- _EXERCISE GOAL_: Across the entries that follow, tally every line holding the word "negb" and reply with the count alone.

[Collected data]
══════
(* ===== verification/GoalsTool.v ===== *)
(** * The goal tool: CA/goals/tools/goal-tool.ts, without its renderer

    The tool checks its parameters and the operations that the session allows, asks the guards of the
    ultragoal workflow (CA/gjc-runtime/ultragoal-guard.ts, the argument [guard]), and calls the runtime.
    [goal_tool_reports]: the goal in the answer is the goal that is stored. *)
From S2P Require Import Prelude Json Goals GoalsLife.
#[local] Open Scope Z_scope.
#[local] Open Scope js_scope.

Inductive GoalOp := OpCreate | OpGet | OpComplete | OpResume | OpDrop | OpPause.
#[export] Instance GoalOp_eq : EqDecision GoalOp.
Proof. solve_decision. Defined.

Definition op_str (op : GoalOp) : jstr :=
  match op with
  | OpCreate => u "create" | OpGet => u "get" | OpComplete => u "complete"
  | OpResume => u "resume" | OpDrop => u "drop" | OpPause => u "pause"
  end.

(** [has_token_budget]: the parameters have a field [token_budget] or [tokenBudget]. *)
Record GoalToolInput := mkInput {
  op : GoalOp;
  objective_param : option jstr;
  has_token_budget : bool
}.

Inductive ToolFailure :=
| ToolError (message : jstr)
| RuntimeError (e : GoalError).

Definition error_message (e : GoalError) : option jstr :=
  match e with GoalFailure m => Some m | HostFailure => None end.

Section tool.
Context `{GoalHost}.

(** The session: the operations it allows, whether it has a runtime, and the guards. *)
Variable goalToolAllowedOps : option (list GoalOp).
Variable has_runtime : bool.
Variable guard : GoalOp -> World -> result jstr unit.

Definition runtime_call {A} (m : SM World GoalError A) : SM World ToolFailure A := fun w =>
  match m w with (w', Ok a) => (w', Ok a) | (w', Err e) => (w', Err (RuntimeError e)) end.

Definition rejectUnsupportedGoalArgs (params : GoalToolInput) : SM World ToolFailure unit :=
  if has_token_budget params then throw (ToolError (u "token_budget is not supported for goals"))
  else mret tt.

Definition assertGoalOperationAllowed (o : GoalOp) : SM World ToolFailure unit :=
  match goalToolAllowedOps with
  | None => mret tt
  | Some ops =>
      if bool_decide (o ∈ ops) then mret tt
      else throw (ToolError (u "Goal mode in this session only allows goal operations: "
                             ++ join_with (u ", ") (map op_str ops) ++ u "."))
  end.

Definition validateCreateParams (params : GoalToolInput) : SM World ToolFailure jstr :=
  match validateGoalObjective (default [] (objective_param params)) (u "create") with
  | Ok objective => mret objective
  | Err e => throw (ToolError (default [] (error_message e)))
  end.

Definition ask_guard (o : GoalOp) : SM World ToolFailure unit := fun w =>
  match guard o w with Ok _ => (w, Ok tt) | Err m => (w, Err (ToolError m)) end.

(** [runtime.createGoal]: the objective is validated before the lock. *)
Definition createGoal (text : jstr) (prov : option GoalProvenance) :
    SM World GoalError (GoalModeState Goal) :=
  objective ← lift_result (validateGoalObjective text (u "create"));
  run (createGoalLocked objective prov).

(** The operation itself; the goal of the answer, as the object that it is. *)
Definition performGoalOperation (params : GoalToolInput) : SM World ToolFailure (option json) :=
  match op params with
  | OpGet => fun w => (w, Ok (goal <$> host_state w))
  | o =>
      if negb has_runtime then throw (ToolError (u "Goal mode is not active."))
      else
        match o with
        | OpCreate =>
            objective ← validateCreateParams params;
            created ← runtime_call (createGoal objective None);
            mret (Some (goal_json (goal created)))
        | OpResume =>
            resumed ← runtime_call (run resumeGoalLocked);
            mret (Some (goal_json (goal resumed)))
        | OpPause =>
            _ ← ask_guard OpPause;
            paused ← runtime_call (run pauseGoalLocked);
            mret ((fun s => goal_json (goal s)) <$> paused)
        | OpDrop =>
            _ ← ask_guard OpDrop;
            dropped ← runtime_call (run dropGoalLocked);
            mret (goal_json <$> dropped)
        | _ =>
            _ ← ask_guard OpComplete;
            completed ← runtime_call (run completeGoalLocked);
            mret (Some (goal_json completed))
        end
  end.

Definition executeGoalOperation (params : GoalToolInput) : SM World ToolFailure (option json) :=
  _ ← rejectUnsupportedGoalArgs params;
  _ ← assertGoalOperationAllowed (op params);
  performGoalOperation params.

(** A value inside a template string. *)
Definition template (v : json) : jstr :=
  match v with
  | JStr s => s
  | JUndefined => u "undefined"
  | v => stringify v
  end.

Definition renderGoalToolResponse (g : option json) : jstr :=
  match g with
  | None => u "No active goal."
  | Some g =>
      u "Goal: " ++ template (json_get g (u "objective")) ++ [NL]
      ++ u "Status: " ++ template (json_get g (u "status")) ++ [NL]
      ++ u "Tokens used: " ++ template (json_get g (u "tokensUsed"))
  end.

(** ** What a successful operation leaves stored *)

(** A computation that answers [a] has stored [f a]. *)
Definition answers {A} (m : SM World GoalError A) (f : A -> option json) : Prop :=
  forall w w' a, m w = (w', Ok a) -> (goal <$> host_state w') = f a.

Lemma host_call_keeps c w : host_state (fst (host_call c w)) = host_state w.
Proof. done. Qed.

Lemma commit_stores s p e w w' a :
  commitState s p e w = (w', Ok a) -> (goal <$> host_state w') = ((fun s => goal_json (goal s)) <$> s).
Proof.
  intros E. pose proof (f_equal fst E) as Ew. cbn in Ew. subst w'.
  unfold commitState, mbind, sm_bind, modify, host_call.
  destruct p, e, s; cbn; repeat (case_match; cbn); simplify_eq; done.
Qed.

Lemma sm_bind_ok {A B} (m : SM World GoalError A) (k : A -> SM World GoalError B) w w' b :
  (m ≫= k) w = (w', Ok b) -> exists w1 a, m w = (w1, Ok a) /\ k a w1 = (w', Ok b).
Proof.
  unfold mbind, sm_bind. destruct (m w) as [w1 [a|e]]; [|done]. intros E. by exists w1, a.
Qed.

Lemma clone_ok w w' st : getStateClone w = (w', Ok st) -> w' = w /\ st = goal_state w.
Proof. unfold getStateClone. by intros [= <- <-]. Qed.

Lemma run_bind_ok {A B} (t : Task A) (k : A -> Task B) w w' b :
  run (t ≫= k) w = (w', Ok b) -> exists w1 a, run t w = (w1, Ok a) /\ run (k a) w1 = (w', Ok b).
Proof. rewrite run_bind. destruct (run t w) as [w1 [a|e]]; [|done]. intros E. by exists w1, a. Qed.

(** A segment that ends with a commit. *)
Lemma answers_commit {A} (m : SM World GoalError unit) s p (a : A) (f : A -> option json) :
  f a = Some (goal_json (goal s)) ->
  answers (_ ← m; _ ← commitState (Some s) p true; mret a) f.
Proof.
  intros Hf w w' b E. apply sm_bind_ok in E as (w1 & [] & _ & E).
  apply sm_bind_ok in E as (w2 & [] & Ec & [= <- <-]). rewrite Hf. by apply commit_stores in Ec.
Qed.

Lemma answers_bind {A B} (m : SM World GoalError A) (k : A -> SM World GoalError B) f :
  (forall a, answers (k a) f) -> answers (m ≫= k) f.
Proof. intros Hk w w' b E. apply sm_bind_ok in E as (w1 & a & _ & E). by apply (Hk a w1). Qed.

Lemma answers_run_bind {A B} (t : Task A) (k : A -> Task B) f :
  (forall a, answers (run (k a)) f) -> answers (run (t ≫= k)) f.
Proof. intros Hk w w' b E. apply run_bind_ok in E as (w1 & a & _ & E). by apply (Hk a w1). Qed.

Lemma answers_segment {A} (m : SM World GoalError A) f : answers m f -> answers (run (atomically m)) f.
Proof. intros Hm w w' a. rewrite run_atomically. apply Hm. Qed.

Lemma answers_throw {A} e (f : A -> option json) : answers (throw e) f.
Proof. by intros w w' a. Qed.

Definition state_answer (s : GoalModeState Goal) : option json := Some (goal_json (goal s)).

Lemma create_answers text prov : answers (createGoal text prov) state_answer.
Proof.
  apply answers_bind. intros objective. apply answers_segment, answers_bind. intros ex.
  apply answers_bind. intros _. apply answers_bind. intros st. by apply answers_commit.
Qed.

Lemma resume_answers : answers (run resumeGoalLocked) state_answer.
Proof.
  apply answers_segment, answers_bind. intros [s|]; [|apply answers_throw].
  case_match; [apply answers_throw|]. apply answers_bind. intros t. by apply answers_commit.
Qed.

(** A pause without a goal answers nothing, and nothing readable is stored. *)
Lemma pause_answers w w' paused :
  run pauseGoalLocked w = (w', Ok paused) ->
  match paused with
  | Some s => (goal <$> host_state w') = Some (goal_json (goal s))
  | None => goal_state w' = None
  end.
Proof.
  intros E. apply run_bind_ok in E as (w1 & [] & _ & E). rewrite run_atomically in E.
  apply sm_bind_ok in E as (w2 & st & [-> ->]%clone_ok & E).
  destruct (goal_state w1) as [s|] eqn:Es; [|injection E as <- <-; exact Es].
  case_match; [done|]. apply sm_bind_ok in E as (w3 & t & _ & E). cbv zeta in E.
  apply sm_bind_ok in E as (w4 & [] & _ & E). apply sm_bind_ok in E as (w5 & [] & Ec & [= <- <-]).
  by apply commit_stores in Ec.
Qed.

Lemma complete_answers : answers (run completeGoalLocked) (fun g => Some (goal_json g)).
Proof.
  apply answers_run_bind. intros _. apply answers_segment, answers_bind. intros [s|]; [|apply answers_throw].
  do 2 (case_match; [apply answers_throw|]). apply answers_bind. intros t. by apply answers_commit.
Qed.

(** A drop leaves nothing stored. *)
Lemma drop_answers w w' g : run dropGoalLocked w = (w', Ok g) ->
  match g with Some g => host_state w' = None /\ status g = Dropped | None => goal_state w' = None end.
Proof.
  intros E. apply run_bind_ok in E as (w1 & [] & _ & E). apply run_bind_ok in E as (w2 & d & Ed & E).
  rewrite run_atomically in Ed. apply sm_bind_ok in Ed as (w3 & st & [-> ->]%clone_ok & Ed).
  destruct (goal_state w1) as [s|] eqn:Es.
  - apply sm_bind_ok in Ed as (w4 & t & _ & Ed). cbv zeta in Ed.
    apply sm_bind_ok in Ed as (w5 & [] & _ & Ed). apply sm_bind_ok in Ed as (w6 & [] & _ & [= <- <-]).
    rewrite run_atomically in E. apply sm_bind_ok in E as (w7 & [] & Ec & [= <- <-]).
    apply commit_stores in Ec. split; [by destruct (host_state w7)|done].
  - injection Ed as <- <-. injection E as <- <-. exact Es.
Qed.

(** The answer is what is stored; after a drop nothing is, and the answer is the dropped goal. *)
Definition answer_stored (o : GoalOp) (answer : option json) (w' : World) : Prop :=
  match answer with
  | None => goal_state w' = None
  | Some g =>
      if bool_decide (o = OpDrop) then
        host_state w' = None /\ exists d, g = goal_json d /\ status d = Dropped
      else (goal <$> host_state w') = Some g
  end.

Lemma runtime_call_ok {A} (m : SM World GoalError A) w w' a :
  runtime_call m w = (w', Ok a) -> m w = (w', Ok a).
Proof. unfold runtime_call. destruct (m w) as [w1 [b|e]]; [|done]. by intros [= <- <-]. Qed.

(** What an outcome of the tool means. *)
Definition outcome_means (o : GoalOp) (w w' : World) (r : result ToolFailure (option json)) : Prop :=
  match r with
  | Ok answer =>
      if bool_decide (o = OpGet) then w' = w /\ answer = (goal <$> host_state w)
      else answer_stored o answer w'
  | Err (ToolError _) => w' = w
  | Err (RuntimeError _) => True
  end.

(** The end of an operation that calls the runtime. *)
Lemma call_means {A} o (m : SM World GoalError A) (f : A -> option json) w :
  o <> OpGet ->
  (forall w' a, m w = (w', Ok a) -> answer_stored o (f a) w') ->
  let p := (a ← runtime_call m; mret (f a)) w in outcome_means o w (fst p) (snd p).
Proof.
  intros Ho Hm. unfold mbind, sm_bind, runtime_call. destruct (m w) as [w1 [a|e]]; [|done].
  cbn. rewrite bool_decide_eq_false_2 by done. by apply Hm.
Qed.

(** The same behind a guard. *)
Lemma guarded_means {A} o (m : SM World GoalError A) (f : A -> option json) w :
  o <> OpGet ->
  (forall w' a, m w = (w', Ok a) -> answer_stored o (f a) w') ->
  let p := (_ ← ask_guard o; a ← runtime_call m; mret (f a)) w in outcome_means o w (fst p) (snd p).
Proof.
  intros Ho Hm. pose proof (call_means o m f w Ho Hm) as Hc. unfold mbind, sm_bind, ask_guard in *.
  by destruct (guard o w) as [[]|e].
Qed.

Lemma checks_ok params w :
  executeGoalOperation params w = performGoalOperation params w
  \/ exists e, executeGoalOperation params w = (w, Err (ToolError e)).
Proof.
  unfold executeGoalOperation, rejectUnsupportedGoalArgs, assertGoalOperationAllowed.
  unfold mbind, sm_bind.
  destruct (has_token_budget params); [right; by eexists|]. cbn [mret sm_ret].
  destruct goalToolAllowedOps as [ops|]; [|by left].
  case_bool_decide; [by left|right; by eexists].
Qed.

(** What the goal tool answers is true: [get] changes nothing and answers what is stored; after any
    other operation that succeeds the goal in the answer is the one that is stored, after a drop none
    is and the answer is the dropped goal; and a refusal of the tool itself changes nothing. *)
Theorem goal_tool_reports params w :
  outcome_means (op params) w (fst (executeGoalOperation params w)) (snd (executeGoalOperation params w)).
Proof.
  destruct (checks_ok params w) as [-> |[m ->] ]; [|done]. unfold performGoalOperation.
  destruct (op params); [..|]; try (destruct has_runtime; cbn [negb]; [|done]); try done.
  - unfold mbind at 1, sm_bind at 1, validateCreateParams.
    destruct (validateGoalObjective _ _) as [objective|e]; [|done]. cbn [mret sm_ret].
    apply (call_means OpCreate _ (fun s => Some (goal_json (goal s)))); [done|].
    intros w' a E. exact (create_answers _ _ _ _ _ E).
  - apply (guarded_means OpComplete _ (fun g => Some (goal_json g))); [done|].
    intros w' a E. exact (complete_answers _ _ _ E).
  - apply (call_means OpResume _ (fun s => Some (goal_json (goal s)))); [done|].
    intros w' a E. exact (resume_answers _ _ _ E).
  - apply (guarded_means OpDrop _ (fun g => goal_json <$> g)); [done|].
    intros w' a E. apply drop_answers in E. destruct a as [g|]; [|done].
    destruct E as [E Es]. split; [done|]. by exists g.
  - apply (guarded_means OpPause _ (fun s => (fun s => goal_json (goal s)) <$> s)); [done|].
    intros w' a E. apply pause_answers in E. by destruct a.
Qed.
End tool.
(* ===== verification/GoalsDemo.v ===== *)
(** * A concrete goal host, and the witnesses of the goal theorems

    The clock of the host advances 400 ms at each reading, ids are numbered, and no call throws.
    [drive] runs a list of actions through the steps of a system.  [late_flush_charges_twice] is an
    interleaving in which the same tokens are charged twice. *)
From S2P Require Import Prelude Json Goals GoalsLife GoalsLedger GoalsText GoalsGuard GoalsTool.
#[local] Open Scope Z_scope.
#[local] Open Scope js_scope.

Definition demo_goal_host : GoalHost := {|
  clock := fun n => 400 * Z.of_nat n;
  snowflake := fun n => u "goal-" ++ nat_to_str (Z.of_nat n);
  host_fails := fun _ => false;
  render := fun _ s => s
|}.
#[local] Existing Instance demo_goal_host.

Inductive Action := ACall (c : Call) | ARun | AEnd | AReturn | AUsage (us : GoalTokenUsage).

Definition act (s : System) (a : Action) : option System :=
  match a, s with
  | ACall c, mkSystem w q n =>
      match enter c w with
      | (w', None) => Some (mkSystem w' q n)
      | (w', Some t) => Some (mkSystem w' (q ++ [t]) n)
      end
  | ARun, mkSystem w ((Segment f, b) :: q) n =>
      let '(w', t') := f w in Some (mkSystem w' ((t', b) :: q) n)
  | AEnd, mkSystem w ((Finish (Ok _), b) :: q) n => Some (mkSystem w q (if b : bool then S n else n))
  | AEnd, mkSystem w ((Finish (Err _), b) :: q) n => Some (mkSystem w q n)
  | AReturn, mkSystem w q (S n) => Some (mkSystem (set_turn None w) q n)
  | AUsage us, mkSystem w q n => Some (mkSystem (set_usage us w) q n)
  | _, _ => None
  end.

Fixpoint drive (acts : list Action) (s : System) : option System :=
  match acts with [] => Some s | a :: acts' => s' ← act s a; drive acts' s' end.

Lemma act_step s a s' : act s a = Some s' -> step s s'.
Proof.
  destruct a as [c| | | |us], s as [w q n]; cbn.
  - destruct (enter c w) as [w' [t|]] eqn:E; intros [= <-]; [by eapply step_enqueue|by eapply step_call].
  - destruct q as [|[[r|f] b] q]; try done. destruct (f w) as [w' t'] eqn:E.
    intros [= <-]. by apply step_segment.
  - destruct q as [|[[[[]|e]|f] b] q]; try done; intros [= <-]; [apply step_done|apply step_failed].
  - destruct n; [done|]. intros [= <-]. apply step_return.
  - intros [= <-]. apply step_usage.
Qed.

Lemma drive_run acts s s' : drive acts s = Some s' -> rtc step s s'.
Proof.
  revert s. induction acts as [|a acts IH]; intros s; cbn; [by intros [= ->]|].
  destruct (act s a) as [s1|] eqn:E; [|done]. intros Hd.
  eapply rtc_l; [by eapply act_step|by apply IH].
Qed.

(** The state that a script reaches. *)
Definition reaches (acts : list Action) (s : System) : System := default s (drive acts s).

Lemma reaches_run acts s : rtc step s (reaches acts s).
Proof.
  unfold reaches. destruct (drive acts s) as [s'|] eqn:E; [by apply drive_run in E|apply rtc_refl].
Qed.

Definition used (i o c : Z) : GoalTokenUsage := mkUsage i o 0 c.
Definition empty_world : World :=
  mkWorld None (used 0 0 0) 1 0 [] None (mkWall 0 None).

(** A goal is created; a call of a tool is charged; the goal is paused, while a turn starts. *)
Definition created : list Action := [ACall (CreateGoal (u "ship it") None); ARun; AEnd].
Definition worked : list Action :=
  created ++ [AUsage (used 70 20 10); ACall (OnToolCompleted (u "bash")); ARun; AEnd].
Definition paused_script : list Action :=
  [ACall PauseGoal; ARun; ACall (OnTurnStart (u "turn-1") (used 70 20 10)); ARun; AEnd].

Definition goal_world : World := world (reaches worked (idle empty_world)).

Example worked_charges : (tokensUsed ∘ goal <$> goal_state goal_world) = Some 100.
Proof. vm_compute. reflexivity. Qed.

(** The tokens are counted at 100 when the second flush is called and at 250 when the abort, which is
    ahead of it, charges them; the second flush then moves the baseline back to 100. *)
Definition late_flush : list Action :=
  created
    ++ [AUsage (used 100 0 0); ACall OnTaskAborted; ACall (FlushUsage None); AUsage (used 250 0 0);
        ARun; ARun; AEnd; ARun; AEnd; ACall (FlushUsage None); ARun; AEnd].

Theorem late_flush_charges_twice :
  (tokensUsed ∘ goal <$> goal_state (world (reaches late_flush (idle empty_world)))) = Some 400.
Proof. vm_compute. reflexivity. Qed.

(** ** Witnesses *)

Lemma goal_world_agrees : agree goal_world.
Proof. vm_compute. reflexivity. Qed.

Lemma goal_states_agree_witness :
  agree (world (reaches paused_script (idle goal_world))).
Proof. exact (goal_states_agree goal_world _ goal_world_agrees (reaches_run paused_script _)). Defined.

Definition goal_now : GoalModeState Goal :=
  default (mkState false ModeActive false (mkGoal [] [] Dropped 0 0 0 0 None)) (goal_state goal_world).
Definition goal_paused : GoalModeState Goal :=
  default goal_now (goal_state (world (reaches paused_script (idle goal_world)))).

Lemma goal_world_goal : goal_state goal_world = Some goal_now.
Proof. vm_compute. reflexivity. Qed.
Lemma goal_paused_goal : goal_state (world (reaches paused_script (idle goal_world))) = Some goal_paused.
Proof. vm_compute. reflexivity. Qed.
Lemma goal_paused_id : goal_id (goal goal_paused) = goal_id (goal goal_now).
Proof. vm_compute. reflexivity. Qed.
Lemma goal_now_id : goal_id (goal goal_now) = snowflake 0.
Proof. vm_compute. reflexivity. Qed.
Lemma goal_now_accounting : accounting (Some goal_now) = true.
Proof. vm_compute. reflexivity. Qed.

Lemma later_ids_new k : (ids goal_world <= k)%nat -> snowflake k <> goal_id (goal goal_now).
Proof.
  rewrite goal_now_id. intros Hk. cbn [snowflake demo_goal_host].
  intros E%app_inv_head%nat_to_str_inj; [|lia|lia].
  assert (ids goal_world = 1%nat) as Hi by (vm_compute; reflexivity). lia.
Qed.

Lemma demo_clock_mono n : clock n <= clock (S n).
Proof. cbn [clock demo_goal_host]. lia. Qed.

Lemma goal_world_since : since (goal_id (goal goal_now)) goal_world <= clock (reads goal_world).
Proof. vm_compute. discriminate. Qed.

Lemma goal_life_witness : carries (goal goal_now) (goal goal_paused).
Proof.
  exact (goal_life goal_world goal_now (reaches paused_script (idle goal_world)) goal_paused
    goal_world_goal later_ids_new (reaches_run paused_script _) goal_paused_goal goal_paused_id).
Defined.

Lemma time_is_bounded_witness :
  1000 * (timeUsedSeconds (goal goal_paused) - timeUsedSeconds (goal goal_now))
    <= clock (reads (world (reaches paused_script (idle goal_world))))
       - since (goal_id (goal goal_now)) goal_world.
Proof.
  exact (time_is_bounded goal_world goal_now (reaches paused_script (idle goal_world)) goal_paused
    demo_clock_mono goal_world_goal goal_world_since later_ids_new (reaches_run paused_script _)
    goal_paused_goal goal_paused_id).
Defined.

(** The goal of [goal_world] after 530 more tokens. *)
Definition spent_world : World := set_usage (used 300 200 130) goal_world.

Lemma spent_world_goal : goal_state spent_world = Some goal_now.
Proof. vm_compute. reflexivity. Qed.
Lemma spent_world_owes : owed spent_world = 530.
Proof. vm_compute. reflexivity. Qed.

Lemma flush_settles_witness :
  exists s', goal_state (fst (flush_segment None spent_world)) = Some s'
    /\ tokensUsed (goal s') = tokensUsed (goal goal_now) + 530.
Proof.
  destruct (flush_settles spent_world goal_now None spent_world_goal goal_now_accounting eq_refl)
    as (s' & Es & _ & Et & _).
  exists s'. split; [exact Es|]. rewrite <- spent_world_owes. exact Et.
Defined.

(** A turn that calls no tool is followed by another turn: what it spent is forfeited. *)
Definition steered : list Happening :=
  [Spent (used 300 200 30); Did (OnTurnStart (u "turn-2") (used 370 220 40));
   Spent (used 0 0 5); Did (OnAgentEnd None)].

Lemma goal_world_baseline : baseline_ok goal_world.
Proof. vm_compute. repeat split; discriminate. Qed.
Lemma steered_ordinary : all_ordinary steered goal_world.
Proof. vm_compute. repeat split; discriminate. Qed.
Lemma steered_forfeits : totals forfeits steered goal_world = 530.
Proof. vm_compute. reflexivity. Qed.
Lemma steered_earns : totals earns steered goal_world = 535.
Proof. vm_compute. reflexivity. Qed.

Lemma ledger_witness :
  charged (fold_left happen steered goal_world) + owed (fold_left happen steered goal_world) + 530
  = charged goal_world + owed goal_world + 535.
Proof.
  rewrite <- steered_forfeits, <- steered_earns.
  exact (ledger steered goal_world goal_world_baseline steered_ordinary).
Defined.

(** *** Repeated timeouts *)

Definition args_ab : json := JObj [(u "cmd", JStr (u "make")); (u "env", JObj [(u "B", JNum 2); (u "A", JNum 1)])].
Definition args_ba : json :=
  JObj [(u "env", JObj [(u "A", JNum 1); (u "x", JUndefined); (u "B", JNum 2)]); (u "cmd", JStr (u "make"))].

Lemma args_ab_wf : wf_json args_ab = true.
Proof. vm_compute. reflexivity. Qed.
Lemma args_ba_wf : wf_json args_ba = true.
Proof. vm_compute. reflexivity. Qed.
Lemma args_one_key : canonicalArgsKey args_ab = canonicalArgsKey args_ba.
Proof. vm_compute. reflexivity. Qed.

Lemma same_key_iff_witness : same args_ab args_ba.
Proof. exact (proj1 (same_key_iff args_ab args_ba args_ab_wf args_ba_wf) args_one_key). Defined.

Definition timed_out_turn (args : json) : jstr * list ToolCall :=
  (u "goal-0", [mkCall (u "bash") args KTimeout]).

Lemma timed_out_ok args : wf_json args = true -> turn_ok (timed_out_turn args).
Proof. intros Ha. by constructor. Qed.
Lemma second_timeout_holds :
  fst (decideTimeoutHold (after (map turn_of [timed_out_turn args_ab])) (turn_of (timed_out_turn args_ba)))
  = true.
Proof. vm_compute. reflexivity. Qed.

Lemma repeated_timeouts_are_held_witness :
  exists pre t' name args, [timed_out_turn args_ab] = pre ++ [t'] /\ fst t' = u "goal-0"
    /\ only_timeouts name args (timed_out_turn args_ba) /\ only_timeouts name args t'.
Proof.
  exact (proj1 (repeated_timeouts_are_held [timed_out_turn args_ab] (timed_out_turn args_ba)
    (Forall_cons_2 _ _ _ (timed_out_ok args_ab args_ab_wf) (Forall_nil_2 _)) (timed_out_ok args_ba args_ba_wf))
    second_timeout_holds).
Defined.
══════
- _REPLY TO THE EXERCISE_: 2